* TASK STATEMENT *
Go through the records and copy each line where the string "validTarget" occurs.

──────── RECORD EXCERPTS

(* ===== verification/NatsEventBus.v ===== *)
(** * The NATS event bus in core mode ([src/src/event-bus/natsEventBus.ts])

    The subscriber side as a state machine: its fields, the connections it
    dials, the status monitor, the delivery queues ([HandlerQueue.v]) of its
    subscriptions, the resubscription timer and the awaits still outstanding.
    The transport is the environment: it opens, drops, restores and closes the
    connection, answers flushes, ends the subscription and pushes messages.
    [connection.subscribe] on an open connection does not throw. JetStream mode
    and publishing are not modelled here. *)

From S2P Require Import Prelude Fifo WirePolicy HandlerQueue EventBus BusQueues.

(** Who called [subscribe]: a user of the bus, or the resubscription timer. *)
Inductive caller := User | Timer.

(** The loop of [watchStatus]: waiting for a status, waiting for the flush that
    follows a reconnect (it saw this epoch), or over. *)
Inductive monitor := Listening | Flushing (epoch : Z) | Ended.

(** [connection] and the others name connections by the order of their dialling;
    [live] are those that are not closed; [dialing] counts the pending
    [connectNats] of [connect] and [publish]. *)
Record nats_link := {
  connection : option nat;
  live : list nat;
  ownsConnection : bool;
  statusMonitor : option (nat * monitor);
  dialing : nat;
  next_connection : nat }.

Record nats_flow := {
  subscribing : option caller;
  handler : bool;
  resubscribeTimer : option Z;
  resubscribeAttempt : Z;
  subscribedAt : Z;
  closed : bool }.

(** A subscription is named by its queue; the second component is the
    connection it lives on. [reconciling]: the pending [reconcileSubscription]
    calls, with the epoch and the connection they saw. [delivering] (ghost): the
    server sends the subject to the subscription. *)
Record nats_bus := {
  link : nats_link;
  flow : nats_flow;
  subscription : option (nat * nat);
  subscriptionLost : bool;
  transportEpoch : Z;
  needsReconciliation : bool;
  handlerQueue : option nat;
  queues : logged;
  reconciling : list (Z * option nat);
  delivering : bool }.

(** [options.connection]: a connection the caller opened. *)
Definition newNatsEventBus (injected : bool) : nats_bus :=
  {| link := {| connection := if injected then Some 0%nat else None; live := if injected then [0%nat] else []; ownsConnection := negb injected;
                statusMonitor := None; dialing := 0; next_connection := 1 |};
     flow := {| subscribing := None; handler := false; resubscribeTimer := None; resubscribeAttempt := 0;
                subscribedAt := 0; closed := false |};
     subscription := None; subscriptionLost := false; transportEpoch := 0; needsReconciliation := false;
     handlerQueue := None; queues := []; reconciling := []; delivering := false |}.

Definition with_link (l : nats_link) (s : nats_bus) : nats_bus :=
  {| link := l; flow := flow s; subscription := subscription s; subscriptionLost := subscriptionLost s;
     transportEpoch := transportEpoch s; needsReconciliation := needsReconciliation s; handlerQueue := handlerQueue s;
     queues := queues s; reconciling := reconciling s; delivering := delivering s |}.

Definition with_flow (f : nats_flow) (s : nats_bus) : nats_bus :=
  {| link := link s; flow := f; subscription := subscription s; subscriptionLost := subscriptionLost s;
     transportEpoch := transportEpoch s; needsReconciliation := needsReconciliation s; handlerQueue := handlerQueue s;
     queues := queues s; reconciling := reconciling s; delivering := delivering s |}.

Definition with_subscription (sub : option (nat * nat)) (lost served : bool) (s : nats_bus) : nats_bus :=
  {| link := link s; flow := flow s; subscription := sub; subscriptionLost := lost;
     transportEpoch := transportEpoch s; needsReconciliation := needsReconciliation s; handlerQueue := handlerQueue s;
     queues := queues s; reconciling := reconciling s; delivering := served |}.

Definition with_epoch (epoch : Z) (s : nats_bus) : nats_bus :=
  {| link := link s; flow := flow s; subscription := subscription s; subscriptionLost := subscriptionLost s;
     transportEpoch := epoch; needsReconciliation := needsReconciliation s; handlerQueue := handlerQueue s;
     queues := queues s; reconciling := reconciling s; delivering := delivering s |}.

Definition with_needs (needs : bool) (s : nats_bus) : nats_bus :=
  {| link := link s; flow := flow s; subscription := subscription s; subscriptionLost := subscriptionLost s;
     transportEpoch := transportEpoch s; needsReconciliation := needs; handlerQueue := handlerQueue s;
     queues := queues s; reconciling := reconciling s; delivering := delivering s |}.

Definition with_queues (current : option nat) (qs : logged) (s : nats_bus) : nats_bus :=
  {| link := link s; flow := flow s; subscription := subscription s; subscriptionLost := subscriptionLost s;
     transportEpoch := transportEpoch s; needsReconciliation := needsReconciliation s; handlerQueue := current;
     queues := qs; reconciling := reconciling s; delivering := delivering s |}.

Definition with_reconciling (r : list (Z * option nat)) (s : nats_bus) : nats_bus :=
  {| link := link s; flow := flow s; subscription := subscription s; subscriptionLost := subscriptionLost s;
     transportEpoch := transportEpoch s; needsReconciliation := needsReconciliation s; handlerQueue := handlerQueue s;
     queues := queues s; reconciling := r; delivering := delivering s |}.

Definition flow_with (sub : option caller) (f : nats_flow) : nats_flow :=
  {| subscribing := sub; handler := handler f; resubscribeTimer := resubscribeTimer f;
     resubscribeAttempt := resubscribeAttempt f; subscribedAt := subscribedAt f; closed := closed f |}.

Definition flow_timer (timer : option Z) (attempt : Z) (f : nats_flow) : nats_flow :=
  {| subscribing := subscribing f; handler := handler f; resubscribeTimer := timer;
     resubscribeAttempt := attempt; subscribedAt := subscribedAt f; closed := closed f |}.

Definition flow_closed (h b : bool) (f : nats_flow) : nats_flow :=
  {| subscribing := subscribing f; handler := h; resubscribeTimer := resubscribeTimer f;
     resubscribeAttempt := resubscribeAttempt f; subscribedAt := subscribedAt f; closed := b |}.
(** what a publisher sends is what a consumer parses: a key or pattern
    within the bounds reaches the sender in one message, which the parser
    accepts unchanged and which carries that key or pattern and the publisher's
    scope; any other key or pattern throws and nothing is sent. *)
Theorem publication_parsed {N} (sender : jsval → M N unit) scope0 scope target uuid now n :
  new_publisher scope0 = Ok scope → uuid ≠ [] → safe_int now = true →
  if validTarget (VStr target) then
    (publishKey sender scope target uuid now n = sender (to_json (KeyMessage uuid scope target now)) n ∧
     parseCloudflareInvalidationMessage (to_json (KeyMessage uuid scope target now)) = Some (to_json (KeyMessage uuid scope target now)) ∧
     carries (to_json (KeyMessage uuid scope target now)) (KeyMessage uuid scope target now)) ∧
    (publishPattern sender scope target uuid now n = sender (to_json (PatternMessage uuid scope target now)) n ∧
     parseCloudflareInvalidationMessage (to_json (PatternMessage uuid scope target now)) = Some (to_json (PatternMessage uuid scope target now)) ∧
     carries (to_json (PatternMessage uuid scope target now)) (PatternMessage uuid scope target now))
  else
    ∃ e, is_range_error e = true ∧ publishKey sender scope target uuid now n = (Throw e, n) ∧
      publishPattern sender scope target uuid now n = (Throw e, n).
Proof.
  intros Hscope Hid Hnow. unfold new_publisher in Hscope. destruct (_ || _) eqn:Es; [done|]. injection Hscope as ->.
  apply orb_false_iff in Es as [Es1 Es2]. apply bool_decide_eq_false in Es1. apply Z.ltb_ge in Es2.
  unfold publishKey, publishPattern, validateTarget, mbind, mlift. destruct (validTarget (VStr target)) eqn:Et; simpl guard_ok.
  2:{ eexists. split; [|split; reflexivity]. done. }
  assert (Hb : ∀ m, message_id m = uuid → message_scope m = scope → message_target m = target → carries (to_json m) m →
    parseCloudflareInvalidationMessage (to_json m) = Some (to_json m)).
  { intros m H1 H2 H3 Hc. apply invalidation_parse_spec. destruct (json_version m) as [J1 J2]. split_and!; try done.
    exists m. split; [done|]. unfold within_bounds. rewrite H1, H2, H3. simpl in Et. apply andb_true_iff in Et as [Et1 Et2].
    apply negb_true_iff, bool_decide_eq_false in Et1. apply Z.leb_le in Et2. done. }
  split; (split_and!; [done|apply Hb; try done; by apply (sent_carries _ now)|by apply (sent_carries _ now)]).
Qed.

Lemma types_disjoint t : t ∈ KV_TYPES → t ∈ BUILD_TYPES → False.
Proof.
  assert (Hd : Forall (λ k, bool_decide (k ∈ BUILD_TYPES) = false) KV_TYPES) by (repeat constructor; vm_compute; reflexivity).
  rewrite Forall_forall in Hd. intros Hk%Hd. by apply bool_decide_eq_false in Hk.
Qed.

(** the summary of every platform event that was parsed is complete: its
    type, account, time, resource and resource id are strings, none of them
    missing. *)
Theorem platform_summary_complete date_parses v e :
  parseCloudflarePlatformEvent date_parses v = Some e →
  e = v ∧ let s := summarizeCloudflarePlatformEvent e in
  Forall (λ x, is_text x = true) [s_type s; s_accountId s; s_timestamp s; s_resource s; s_resourceId s] ∧
  (is_Some (s_outcome s) ↔ ∃ t, s_type s = VStr t ∧ t ∈ BUILD_TYPES).
Proof.
  unfold parseCloudflarePlatformEvent. cbv zeta. destruct (negb (record v) || _ || _ || _ || _) eqn:E1; [done|].
  destruct (negb (is_text (prop "accountId" (prop "metadata" v))) || _ || _ || _) eqn:E2; [done|].
  apply orb_false_iff in E1 as [[[[_ T%negb_false_iff]%orb_false_iff _]%orb_false_iff _]%orb_false_iff _].
  apply orb_false_iff in E2 as [[[A%negb_false_iff _]%orb_false_iff _]%orb_false_iff D%negb_false_iff].
  apply text_match in D as (ts & D & _). destruct (text_of (prop "type" v)) as [ty|] eqn:Ety; [|done].
  assert (Hty : prop "type" v = VStr ty) by (destruct (prop "type" v); simpl in Ety; congruence).
  unfold summarizeCloudflarePlatformEvent. simpl. case_bool_decide as Hkv.
  - destruct (_ || _) eqn:E3; [done|]. intros [= <-]. apply orb_false_iff in E3 as [[K%negb_false_iff I%negb_false_iff]%orb_false_iff Nm%negb_false_iff].
    split; [done|]. rewrite K. split; [repeat constructor; try done; by rewrite D|].
    assert (Hb : is_str (prop "type" (prop "source" v)) "workersBuilds.worker" = false).
    { destruct (prop "type" (prop "source" v)); try done. simpl in K. apply bool_decide_eq_true in K as ->. vm_compute. reflexivity. }
    rewrite Hb, Hty. split; [by intros [? [=]]|]. intros (t & [= <-] & Ht). exfalso.
    by apply (types_disjoint ty).
  - case_bool_decide as Hbt; [|done]. destruct (_ || _) eqn:E3; [done|]. intros [= <-]. apply orb_false_iff in E3 as [[K%negb_false_iff W%negb_false_iff]%orb_false_iff B%negb_false_iff]. split; [done|].
    assert (Hk : is_str (prop "type" (prop "source" v)) "kv" = false).
    { destruct (prop "type" (prop "source" v)); try done. simpl in K. apply bool_decide_eq_true in K as ->. vm_compute. reflexivity. }
    rewrite Hk, K, Hty. split; [repeat constructor; try done; by rewrite D|]. split; [intros _; by exists ty|by eexists].
Qed.

(** ** Situations *)

(** A sender that keeps what it is given. *)
Definition keeping (m : jsval) : M (list jsval) unit := λ n, (Ok tt, n ++ [m]).

Lemma publication_parsed_witness :
  publishKey keeping (js "shop") (js "user:1") (js "id-1") 1700000000000 [] =
    (Ok tt, [to_json (KeyMessage (js "id-1") (js "shop") (js "user:1") 1700000000000)]) ∧
  carries (to_json (KeyMessage (js "id-1") (js "shop") (js "user:1") 1700000000000)) (KeyMessage (js "id-1") (js "shop") (js "user:1") 1700000000000) ∧
  ∃ e, is_range_error e = true ∧ publishKey keeping (js "shop") [] (js "id-1") 1700000000000 [] = (Throw e, []) ∧
    publishPattern keeping (js "shop") [] (js "id-1") 1700000000000 [] = (Throw e, []).
Proof.
  pose proof (publication_parsed keeping (js "shop") (js "shop") (js "user:1") (js "id-1") 1700000000000 [] eq_refl ltac:(discriminate) eq_refl) as H.
  pose proof (publication_parsed keeping (js "shop") (js "shop") [] (js "id-1") 1700000000000 [] eq_refl ltac:(discriminate) eq_refl) as H'.
  split; [reflexivity|]. split; [exact (proj2 (proj2 (proj1 H)))|exact H'].
Defined.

────────────────

* REPLY TO THE EXERCISE *
  if validTarget (VStr target) then
  unfold publishKey, publishPattern, validateTarget, mbind, mlift. destruct (validTarget (VStr target)) eqn:Et; simpl guard_ok.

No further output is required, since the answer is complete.